* Task item *
Each line in the records below, from the one that contains "kw_envs w' = List.tl (kw_envs w)." to the one that contains "(k_fs (kw_k w)).", should be reproduced exactly, the first and last included.

★ ★ ★ ★ ★ ★ ★

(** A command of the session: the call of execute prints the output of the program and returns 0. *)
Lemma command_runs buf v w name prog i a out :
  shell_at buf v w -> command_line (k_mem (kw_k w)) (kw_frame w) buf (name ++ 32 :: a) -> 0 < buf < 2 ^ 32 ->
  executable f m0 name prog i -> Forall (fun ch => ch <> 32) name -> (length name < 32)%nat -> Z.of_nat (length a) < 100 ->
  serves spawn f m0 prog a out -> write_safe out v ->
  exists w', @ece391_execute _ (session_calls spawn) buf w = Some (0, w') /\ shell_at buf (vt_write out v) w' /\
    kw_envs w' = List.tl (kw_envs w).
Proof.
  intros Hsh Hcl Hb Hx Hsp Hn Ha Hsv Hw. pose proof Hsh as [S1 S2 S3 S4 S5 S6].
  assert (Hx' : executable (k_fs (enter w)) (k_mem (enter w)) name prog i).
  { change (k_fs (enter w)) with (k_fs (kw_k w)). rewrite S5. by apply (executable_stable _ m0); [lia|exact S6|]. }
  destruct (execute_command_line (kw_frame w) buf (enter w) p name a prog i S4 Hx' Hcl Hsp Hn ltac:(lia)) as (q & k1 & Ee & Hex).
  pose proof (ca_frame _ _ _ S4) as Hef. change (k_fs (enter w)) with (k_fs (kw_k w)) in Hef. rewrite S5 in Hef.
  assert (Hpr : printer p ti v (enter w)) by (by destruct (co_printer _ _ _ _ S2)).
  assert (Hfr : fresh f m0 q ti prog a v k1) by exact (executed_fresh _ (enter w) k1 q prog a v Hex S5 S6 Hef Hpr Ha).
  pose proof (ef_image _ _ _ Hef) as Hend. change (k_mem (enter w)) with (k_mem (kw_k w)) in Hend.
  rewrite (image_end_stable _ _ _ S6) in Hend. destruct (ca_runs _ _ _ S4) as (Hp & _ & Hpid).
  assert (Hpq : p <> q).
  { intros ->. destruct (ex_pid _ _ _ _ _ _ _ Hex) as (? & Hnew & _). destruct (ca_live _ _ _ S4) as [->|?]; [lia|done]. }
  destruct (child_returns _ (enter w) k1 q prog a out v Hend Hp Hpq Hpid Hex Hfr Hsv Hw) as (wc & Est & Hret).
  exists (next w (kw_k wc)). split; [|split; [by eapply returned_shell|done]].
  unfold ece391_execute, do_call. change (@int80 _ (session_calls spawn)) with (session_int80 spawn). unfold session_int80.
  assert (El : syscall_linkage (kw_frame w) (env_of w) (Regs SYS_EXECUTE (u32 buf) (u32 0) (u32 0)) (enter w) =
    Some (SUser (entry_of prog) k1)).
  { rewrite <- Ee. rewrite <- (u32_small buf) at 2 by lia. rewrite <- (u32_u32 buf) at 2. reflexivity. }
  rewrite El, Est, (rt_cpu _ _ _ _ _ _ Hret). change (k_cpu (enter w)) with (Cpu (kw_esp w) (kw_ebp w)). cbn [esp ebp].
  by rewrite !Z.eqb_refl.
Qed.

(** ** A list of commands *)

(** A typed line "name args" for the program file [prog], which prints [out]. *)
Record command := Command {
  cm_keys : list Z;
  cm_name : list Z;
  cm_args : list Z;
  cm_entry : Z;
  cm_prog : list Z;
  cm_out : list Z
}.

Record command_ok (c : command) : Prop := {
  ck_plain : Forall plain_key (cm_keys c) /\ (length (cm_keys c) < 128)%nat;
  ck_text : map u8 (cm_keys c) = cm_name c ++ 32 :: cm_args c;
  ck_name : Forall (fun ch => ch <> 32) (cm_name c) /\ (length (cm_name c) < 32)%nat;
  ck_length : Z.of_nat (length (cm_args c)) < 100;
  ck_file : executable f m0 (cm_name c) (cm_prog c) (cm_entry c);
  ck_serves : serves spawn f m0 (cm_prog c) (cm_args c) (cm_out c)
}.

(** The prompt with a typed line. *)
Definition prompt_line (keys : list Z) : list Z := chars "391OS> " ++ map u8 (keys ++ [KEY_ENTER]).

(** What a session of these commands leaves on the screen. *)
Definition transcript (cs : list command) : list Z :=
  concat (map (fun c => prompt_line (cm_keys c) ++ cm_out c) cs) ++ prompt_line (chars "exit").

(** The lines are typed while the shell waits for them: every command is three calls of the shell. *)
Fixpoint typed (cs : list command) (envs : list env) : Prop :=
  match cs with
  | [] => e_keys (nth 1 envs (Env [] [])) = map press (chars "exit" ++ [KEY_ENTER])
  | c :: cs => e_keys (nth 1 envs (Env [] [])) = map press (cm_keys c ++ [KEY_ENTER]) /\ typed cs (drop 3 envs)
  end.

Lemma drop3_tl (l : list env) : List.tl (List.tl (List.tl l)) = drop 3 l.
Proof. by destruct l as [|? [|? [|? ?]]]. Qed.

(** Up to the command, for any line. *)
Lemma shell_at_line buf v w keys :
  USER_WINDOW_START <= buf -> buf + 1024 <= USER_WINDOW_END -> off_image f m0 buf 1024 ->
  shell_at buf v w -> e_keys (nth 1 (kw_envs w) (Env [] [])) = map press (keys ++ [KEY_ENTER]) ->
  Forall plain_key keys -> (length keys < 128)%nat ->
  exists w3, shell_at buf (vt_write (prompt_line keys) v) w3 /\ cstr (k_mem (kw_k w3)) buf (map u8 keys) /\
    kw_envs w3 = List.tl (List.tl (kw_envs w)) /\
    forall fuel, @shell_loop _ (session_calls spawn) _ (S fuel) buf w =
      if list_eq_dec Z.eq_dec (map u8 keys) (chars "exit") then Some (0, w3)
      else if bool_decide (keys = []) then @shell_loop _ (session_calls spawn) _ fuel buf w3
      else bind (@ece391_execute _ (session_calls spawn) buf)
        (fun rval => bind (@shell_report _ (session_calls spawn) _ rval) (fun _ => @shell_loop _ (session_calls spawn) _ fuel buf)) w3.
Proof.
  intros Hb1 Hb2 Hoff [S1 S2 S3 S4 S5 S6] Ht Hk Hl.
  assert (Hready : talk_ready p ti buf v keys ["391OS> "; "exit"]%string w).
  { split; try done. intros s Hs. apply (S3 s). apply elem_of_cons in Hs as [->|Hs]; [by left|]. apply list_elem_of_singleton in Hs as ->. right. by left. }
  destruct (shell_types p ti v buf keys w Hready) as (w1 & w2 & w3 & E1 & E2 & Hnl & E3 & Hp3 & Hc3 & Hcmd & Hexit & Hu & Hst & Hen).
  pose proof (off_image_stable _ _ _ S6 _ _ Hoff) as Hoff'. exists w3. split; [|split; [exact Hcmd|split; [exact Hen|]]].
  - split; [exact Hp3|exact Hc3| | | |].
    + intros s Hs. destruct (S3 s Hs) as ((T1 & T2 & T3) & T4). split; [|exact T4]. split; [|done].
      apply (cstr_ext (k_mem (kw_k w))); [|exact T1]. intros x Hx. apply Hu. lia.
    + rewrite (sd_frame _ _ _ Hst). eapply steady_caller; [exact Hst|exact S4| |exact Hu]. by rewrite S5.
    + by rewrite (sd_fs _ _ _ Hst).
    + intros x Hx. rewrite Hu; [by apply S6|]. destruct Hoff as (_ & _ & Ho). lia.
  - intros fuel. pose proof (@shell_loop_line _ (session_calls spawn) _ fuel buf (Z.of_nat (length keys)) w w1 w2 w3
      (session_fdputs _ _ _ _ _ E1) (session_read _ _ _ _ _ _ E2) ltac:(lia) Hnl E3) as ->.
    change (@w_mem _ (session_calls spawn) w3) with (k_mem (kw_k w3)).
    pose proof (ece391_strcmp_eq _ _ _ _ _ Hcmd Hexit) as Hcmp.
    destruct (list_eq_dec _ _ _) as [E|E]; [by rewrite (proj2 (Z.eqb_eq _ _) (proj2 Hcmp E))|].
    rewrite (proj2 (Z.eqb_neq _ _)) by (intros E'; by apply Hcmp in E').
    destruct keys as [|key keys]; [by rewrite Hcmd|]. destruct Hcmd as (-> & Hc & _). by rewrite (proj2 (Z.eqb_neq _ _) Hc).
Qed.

★ ★ ★ ★ ★ ★ ★

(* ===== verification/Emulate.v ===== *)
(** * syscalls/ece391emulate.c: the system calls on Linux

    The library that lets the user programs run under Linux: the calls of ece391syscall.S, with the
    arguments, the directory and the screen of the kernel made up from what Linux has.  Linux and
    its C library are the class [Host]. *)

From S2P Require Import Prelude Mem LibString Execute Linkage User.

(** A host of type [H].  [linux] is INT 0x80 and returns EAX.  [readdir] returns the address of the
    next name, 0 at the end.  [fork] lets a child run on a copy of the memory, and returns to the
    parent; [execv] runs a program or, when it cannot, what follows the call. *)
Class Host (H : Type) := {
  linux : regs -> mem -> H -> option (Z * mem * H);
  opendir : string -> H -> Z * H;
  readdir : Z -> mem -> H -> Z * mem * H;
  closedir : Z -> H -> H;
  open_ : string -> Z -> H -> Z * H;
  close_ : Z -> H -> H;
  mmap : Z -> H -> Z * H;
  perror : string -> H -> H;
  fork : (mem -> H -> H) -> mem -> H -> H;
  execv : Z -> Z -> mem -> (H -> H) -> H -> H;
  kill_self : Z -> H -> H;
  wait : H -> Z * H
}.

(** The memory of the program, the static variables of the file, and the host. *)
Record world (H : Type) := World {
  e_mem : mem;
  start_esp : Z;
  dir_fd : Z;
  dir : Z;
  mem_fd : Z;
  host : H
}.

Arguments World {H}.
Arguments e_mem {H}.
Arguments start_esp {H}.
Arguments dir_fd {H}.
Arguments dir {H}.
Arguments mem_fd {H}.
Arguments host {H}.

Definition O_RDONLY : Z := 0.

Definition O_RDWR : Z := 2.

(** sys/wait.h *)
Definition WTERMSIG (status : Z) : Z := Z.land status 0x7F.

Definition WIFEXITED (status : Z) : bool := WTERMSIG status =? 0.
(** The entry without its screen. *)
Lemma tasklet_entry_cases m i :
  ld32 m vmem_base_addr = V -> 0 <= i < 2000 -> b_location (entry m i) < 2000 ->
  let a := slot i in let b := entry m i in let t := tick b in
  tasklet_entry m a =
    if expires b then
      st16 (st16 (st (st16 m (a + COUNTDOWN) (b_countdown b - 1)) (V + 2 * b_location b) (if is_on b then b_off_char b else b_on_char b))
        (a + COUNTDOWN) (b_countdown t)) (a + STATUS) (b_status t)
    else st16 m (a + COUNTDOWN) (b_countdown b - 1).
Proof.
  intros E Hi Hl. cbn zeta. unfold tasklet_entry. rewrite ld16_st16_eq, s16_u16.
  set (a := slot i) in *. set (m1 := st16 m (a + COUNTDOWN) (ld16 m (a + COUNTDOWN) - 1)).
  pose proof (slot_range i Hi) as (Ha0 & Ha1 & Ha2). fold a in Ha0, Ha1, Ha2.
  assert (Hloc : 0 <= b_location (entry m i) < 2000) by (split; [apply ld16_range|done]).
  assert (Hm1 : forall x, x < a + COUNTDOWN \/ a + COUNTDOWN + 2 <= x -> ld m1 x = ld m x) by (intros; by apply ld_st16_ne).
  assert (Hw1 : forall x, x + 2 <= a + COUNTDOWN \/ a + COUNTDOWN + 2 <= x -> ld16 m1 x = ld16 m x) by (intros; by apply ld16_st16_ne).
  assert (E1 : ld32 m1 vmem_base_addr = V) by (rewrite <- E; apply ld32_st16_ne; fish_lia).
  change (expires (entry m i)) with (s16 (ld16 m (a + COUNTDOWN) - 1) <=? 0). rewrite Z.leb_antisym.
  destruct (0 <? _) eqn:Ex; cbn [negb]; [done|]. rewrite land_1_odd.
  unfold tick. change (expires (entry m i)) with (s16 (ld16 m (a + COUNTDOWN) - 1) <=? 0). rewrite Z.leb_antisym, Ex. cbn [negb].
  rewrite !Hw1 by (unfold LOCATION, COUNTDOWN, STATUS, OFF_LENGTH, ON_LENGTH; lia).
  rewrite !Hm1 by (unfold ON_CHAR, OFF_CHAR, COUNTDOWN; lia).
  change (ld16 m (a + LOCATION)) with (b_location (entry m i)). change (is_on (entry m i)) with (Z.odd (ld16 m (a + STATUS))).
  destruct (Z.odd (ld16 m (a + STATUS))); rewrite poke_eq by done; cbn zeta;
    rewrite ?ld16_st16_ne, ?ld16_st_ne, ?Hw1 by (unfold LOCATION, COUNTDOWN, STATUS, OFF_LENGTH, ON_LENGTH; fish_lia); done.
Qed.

★ ★ ★ ★ ★ ★ ★

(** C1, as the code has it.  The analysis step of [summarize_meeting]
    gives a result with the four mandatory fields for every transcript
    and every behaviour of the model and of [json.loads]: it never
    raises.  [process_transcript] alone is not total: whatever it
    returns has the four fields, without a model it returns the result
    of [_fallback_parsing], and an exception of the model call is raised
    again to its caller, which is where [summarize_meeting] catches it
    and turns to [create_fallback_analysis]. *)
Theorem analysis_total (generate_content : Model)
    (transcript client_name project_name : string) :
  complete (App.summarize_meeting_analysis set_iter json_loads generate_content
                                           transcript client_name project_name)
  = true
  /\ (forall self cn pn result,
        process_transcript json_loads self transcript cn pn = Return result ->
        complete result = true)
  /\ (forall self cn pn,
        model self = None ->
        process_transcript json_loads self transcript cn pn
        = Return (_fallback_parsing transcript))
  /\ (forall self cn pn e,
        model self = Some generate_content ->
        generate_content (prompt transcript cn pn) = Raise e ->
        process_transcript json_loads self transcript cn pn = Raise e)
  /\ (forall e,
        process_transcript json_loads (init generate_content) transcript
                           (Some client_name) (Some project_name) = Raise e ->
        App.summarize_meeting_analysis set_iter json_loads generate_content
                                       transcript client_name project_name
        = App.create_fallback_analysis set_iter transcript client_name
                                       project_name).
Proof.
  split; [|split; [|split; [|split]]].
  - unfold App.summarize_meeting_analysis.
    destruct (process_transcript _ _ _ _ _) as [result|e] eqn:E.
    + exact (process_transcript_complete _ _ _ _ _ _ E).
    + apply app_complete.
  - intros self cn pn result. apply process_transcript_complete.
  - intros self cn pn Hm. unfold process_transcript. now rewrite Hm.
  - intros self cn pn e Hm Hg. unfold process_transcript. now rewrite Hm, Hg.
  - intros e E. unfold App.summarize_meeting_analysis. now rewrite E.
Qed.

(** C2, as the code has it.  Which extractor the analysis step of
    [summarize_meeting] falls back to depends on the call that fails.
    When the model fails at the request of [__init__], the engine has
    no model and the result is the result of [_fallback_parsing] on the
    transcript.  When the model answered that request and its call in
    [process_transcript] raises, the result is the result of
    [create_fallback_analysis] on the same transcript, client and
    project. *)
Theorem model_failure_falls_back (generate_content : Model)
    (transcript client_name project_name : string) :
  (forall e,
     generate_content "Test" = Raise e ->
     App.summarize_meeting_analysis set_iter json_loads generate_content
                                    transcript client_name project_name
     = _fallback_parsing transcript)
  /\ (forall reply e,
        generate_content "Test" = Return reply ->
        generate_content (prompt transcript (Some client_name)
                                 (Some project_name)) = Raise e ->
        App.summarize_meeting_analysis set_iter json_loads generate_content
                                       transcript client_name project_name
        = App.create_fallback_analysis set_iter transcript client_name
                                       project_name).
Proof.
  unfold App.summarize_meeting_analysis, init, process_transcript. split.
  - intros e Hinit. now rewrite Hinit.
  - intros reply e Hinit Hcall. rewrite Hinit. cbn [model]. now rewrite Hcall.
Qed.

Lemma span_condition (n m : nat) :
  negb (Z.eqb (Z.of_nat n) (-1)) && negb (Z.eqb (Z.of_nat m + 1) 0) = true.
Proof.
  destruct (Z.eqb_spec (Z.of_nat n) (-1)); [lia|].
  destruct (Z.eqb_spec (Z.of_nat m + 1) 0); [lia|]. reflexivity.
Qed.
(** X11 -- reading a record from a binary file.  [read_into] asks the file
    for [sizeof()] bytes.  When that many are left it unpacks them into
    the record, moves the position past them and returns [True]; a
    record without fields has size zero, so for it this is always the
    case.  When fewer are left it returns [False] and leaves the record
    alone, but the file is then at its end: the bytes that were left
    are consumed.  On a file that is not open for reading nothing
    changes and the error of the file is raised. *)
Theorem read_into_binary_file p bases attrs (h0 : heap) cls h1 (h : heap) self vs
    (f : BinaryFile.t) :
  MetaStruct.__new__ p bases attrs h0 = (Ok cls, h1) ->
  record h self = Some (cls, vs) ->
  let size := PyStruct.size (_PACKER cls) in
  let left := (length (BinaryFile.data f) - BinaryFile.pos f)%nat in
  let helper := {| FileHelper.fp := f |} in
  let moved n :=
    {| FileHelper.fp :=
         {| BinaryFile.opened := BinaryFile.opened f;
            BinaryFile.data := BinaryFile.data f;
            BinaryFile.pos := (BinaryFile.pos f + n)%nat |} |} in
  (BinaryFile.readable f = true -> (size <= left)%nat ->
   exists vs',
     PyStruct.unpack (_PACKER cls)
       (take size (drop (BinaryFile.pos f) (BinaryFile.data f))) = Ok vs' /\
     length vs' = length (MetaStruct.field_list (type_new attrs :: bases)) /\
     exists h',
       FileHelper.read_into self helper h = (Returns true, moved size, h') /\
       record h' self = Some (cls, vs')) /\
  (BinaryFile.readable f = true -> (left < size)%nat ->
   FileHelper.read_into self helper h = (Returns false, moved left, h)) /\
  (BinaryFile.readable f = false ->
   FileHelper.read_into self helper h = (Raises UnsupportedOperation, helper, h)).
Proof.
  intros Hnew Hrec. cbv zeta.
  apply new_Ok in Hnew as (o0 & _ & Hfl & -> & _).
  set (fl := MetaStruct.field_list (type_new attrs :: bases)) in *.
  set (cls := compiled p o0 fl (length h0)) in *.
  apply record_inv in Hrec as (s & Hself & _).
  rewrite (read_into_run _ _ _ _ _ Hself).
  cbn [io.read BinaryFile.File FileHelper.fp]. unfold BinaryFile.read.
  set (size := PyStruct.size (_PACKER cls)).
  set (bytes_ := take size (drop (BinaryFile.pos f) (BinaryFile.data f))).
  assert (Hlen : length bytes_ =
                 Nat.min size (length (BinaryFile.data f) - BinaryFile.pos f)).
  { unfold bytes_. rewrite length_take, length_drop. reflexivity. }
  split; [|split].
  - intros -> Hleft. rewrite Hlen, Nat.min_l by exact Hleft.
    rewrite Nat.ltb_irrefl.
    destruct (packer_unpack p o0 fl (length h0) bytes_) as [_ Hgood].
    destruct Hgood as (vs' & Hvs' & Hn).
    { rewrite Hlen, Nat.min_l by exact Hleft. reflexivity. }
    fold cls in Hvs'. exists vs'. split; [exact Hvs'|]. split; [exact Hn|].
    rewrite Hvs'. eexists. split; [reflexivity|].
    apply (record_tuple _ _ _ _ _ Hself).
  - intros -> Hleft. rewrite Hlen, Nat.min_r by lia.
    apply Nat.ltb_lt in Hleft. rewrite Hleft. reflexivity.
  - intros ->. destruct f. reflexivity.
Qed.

★ ★ ★ ★ ★ ★ ★

* Task answer *
    kw_envs w' = List.tl (kw_envs w).
Proof.
  intros Hsh Hcl Hb Hx Hsp Hn Ha Hsv Hw. pose proof Hsh as [S1 S2 S3 S4 S5 S6].
  assert (Hx' : executable (k_fs (enter w)) (k_mem (enter w)) name prog i).
  { change (k_fs (enter w)) with (k_fs (kw_k w)). rewrite S5. by apply (executable_stable _ m0); [lia|exact S6|]. }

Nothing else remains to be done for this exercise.